■ Exercise aim
Your job is to set down the stretch of entries that opens with the line containing "now rewrite HCRLF." and closes with the line containing "App.received cs1 = App.received". Keep both end lines, copy each exactly, and add nothing.

[Stored data]
(** A text that starts with a separator splits into an empty first piece
    and more. *)
Lemma split_crlf_sep (c : ascii) (r : string) :
  JS.isLF c || (JS.isCR c && JS.startsWithLF r) = true ->
  exists xs, xs <> [] /\ JS.split_crlf (String c r) = EmptyString :: xs.
Proof.
  intros H. destruct r as [|c' r'].
  - rewrite split_crlf_one. cbn in H. rewrite andb_false_r, orb_false_r in H.
    rewrite H. exists [EmptyString]. split; [discriminate | reflexivity].
  - rewrite split_crlf_two. cbn [JS.startsWithLF] in H.
    destruct (JS.isLF c).
    + eexists. split; [apply split_crlf_nonempty | reflexivity].
    + cbn [orb] in H. rewrite H.
      eexists. split; [apply split_crlf_nonempty | reflexivity].
Qed.

Lemma consHead_after_sep (c : ascii) (xs : list string) :
  xs <> [] ->
  existsb JS.endsWithCR (removelast (JS.consHead c (EmptyString :: xs)))
  = JS.isCR c || existsb JS.endsWithCR (removelast (EmptyString :: xs))
  /\ last (JS.consHead c (EmptyString :: xs)) "" = last (EmptyString :: xs) "".
Proof.
  intros Hxs. cbn [JS.consHead].
  rewrite !removelast_cons, !last_cons by exact Hxs. split; reflexivity.
Qed.

Lemma consHead_inside_piece (c : ascii) (x : string) (xs : list string) :
  x <> EmptyString ->
  existsb JS.endsWithCR (removelast (JS.consHead c (x :: xs)))
  = existsb JS.endsWithCR (removelast (x :: xs))
  /\ JS.endsWithCR (last (JS.consHead c (x :: xs)) "")
     = JS.endsWithCR (last (x :: xs) "").
Proof.
  intros Hx. cbn [JS.consHead]. destruct xs as [|y ys].
  - cbn [removelast last existsb]. split; [reflexivity | now apply endsWithCR_cons].
  - rewrite !removelast_cons, !last_cons by discriminate.
    cbn [existsb]. now rewrite endsWithCR_cons.
Qed.

(** Which pieces of the split end with a CR: a complete piece does when a
    CR CR LF ends it, the last piece when the text ends with a CR. *)
Lemma split_crlf_trailing_cr (s : string) :
  existsb JS.endsWithCR (removelast (JS.split_crlf s)) = JS.hasCRCRLF s
  /\ JS.endsWithCR (last (JS.split_crlf s) "") = JS.endsWithCR s.
Proof.
  induction s as [| c | c c' r [IHrA IHrB] [IHcA IHcB]] using string_ind2.
  - split; reflexivity.
  - rewrite split_crlf_one. destruct (JS.isLF c) eqn:HLF; [|split; reflexivity].
    split; [reflexivity|]. cbn. symmetry. now apply isLF_not_CR.
  - rewrite split_crlf_two, hasCRCRLF_two.
    rewrite (endsWithCR_cons c (String c' r)) by discriminate.
    destruct (JS.isLF c) eqn:HLF.
    + rewrite removelast_cons, last_cons by apply split_crlf_nonempty.
      rewrite (isLF_not_CR c HLF). cbn [existsb andb orb].
      change (JS.endsWithCR "") with false. cbn [orb].
      split; assumption.
    + destruct (JS.isCR c && JS.isLF c') eqn:HCRLF.
      * apply andb_prop in HCRLF as [HCR HLF'].
        pose proof (isLF_not_CR c' HLF') as HnCR.
        rewrite removelast_cons, last_cons by apply split_crlf_nonempty.
        rewrite HnCR, andb_false_r. cbn [existsb orb].
        change (JS.endsWithCR "") with false. cbn [orb].
        rewrite hasCRCRLF_cons_other, endsWithCR_cons_other by exact HnCR.
        split; assumption.
      * destruct (JS.isLF c' || (JS.isCR c' && JS.startsWithLF r)) eqn:Hsep.
        -- destruct (split_crlf_sep c' r Hsep) as (xs & Hxs & E).
           rewrite E in *.
           destruct (consHead_after_sep c xs Hxs) as [-> ->].
           rewrite IHcA, IHcB. split; [|reflexivity].
           apply orb_prop in Hsep as [HLF'|Hcr].
           ++ rewrite HLF' in HCRLF. rewrite andb_true_r in HCRLF.
              now rewrite HCRLF.
           ++ apply andb_prop in Hcr as [-> ->]. now rewrite !andb_true_r.
        -- apply orb_false_elim in Hsep as [HLF' Hcr].
           rewrite split_crlf_cons in * by assumption.
           destruct (JS.split_crlf r) as [|y ys] eqn:E;
             [now apply split_crlf_nonempty in E|].
           change (JS.consHead c' (y :: ys)) with (String c' y :: ys) in *.
           destruct (consHead_inside_piece c (String c' y) ys) as [-> ->];
             [discriminate|].
           rewrite IHcA, IHcB. split; [|reflexivity].
           rewrite <- andb_assoc, Hcr, andb_false_r. reflexivity.
Qed.

Lemma framed_trailing_cr (cs : list string) :
  existsb JS.endsWithCR (App.framed cs)
  = JS.hasCRCRLF (App.received cs) || JS.endsWithCR (App.received cs).
Proof.
  rewrite framed_received, existsb_app.
  destruct (split_crlf_trailing_cr (App.received cs)) as [-> <-].
  f_equal. unfold App.flush. cbn [App.chunks].
  destruct (last (JS.split_crlf (App.received cs)) "") as [|a x]; cbn [JS.truthy existsb].
  - reflexivity.
  - apply orb_false_r.
Qed.

Lemma existsb_false_iff {A} (f : A -> bool) (l : list A) :
  existsb f l = false <-> forall x, In x l -> f x = false.
Proof.
  induction l as [|a l IH]; cbn [existsb In].
  - split; [intros _ x [] | reflexivity].
  - rewrite orb_false_iff, IH. split.
    + intros [Ha Hl] x [<-|Hx]; auto.
    + intros H. split; [apply H; now left | intros x Hx; apply H; now right].
Qed.

(** C3 (as amended): the lines delivered by the line framer depend only
    on the text received, not on how it was cut into chunks; a separator
    [\r\n] cut between two chunks is still one separator; a text made of
    lines without CR or LF, each ended by LF or CR LF, is delivered as these
    very lines; [flush] delivers the buffer as a last line exactly when it
    is not empty.  A separator takes one CR at most and [flush] delivers the
    buffer as it is: no delivered line ends with a CR exactly when the text
    holds no CR CR LF and does not end with a CR.  The read loop of the
    millimetre-only revision hands over the same lines as [transform] and
    has no flush: what [flush] would deliver it never hands over. *)
Theorem C3_framer_chunk_independent :
  (forall cs1 cs2 : list string,
      App.received cs1 = App.received cs2 -> App.framed cs1 = App.framed cs2)
  /\ App.framed [("x" ++ App.cr)%string; (App.nl ++ "y")%string] = ["x"; "y"]
  /\ (forall (ls : list (string * bool)) (cs : list string),
        Forall (fun l => App.plain (fst l) = true) ls ->
        App.received cs = App.terminated ls ->
        App.framed cs = map fst ls)
  /\ (forall t : App.LineBreakTransformer,
        (App.chunks t = EmptyString -> App.flush t = [])
        /\ (App.chunks t <> EmptyString -> App.flush t = [App.chunks t]))
  /\ (forall cs : list string,
        (forall l : string, In l (App.framed cs) -> JS.endsWithCR l = false)
        <-> JS.hasCRCRLF (App.received cs) = false
            /\ JS.endsWithCR (App.received cs) = false)
  /\ (forall cs : list string,
        App.framed cs
        = fst (Legacy.onChunks "" cs)
          ++ App.flush (App.mkLBT (snd (Legacy.onChunks "" cs)))).
Proof.
  split; [|split; [|split; [|split; [|split]]]].
  - intros cs1 cs2 H. now rewrite !framed_received, H.
  - reflexivity.
  - intros ls cs Hp Hr.
    rewrite framed_received, Hr, split_crlf_terminated by exact Hp.
    rewrite removelast_last, last_last. apply List.app_nil_r.
  - intros [b]. cbn [App.chunks]. unfold App.flush. cbn [App.chunks].
    split; [intros -> | intros Hb]; [reflexivity|].
    destruct b; [congruence | reflexivity].
  - intros cs. rewrite <- existsb_false_iff, framed_trailing_cr.
    apply orb_false_iff.
  - intros cs. rewrite legacy_onChunks_received, framed_received. reflexivity.
Qed.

■ Your response
              now rewrite HCRLF.
           ++ apply andb_prop in Hcr as [-> ->]. now rewrite !andb_true_r.
        -- apply orb_false_elim in Hsep as [HLF' Hcr].
           rewrite split_crlf_cons in * by assumption.
           destruct (JS.split_crlf r) as [|y ys] eqn:E;
             [now apply split_crlf_nonempty in E|].
           change (JS.consHead c' (y :: ys)) with (String c' y :: ys) in *.
           destruct (consHead_inside_piece c (String c' y) ys) as [-> ->];
             [discriminate|].
           rewrite IHcA, IHcB. split; [|reflexivity].
           rewrite <- andb_assoc, Hcr, andb_false_r. reflexivity.
Qed.

Lemma framed_trailing_cr (cs : list string) :
  existsb JS.endsWithCR (App.framed cs)
  = JS.hasCRCRLF (App.received cs) || JS.endsWithCR (App.received cs).
Proof.
  rewrite framed_received, existsb_app.
  destruct (split_crlf_trailing_cr (App.received cs)) as [-> <-].
  f_equal. unfold App.flush. cbn [App.chunks].
  destruct (last (JS.split_crlf (App.received cs)) "") as [|a x]; cbn [JS.truthy existsb].
  - reflexivity.
  - apply orb_false_r.
Qed.

Lemma existsb_false_iff {A} (f : A -> bool) (l : list A) :
  existsb f l = false <-> forall x, In x l -> f x = false.
Proof.
  induction l as [|a l IH]; cbn [existsb In].
  - split; [intros _ x [] | reflexivity].
  - rewrite orb_false_iff, IH. split.
    + intros [Ha Hl] x [<-|Hx]; auto.
    + intros H. split; [apply H; now left | intros x Hx; apply H; now right].
Qed.

(** C3 (as amended): the lines delivered by the line framer depend only
    on the text received, not on how it was cut into chunks; a separator
    [\r\n] cut between two chunks is still one separator; a text made of
    lines without CR or LF, each ended by LF or CR LF, is delivered as these
    very lines; [flush] delivers the buffer as a last line exactly when it
    is not empty.  A separator takes one CR at most and [flush] delivers the
    buffer as it is: no delivered line ends with a CR exactly when the text
    holds no CR CR LF and does not end with a CR.  The read loop of the
    millimetre-only revision hands over the same lines as [transform] and
    has no flush: what [flush] would deliver it never hands over. *)
Theorem C3_framer_chunk_independent :
  (forall cs1 cs2 : list string,
      App.received cs1 = App.received cs2 -> App.framed cs1 = App.framed cs2)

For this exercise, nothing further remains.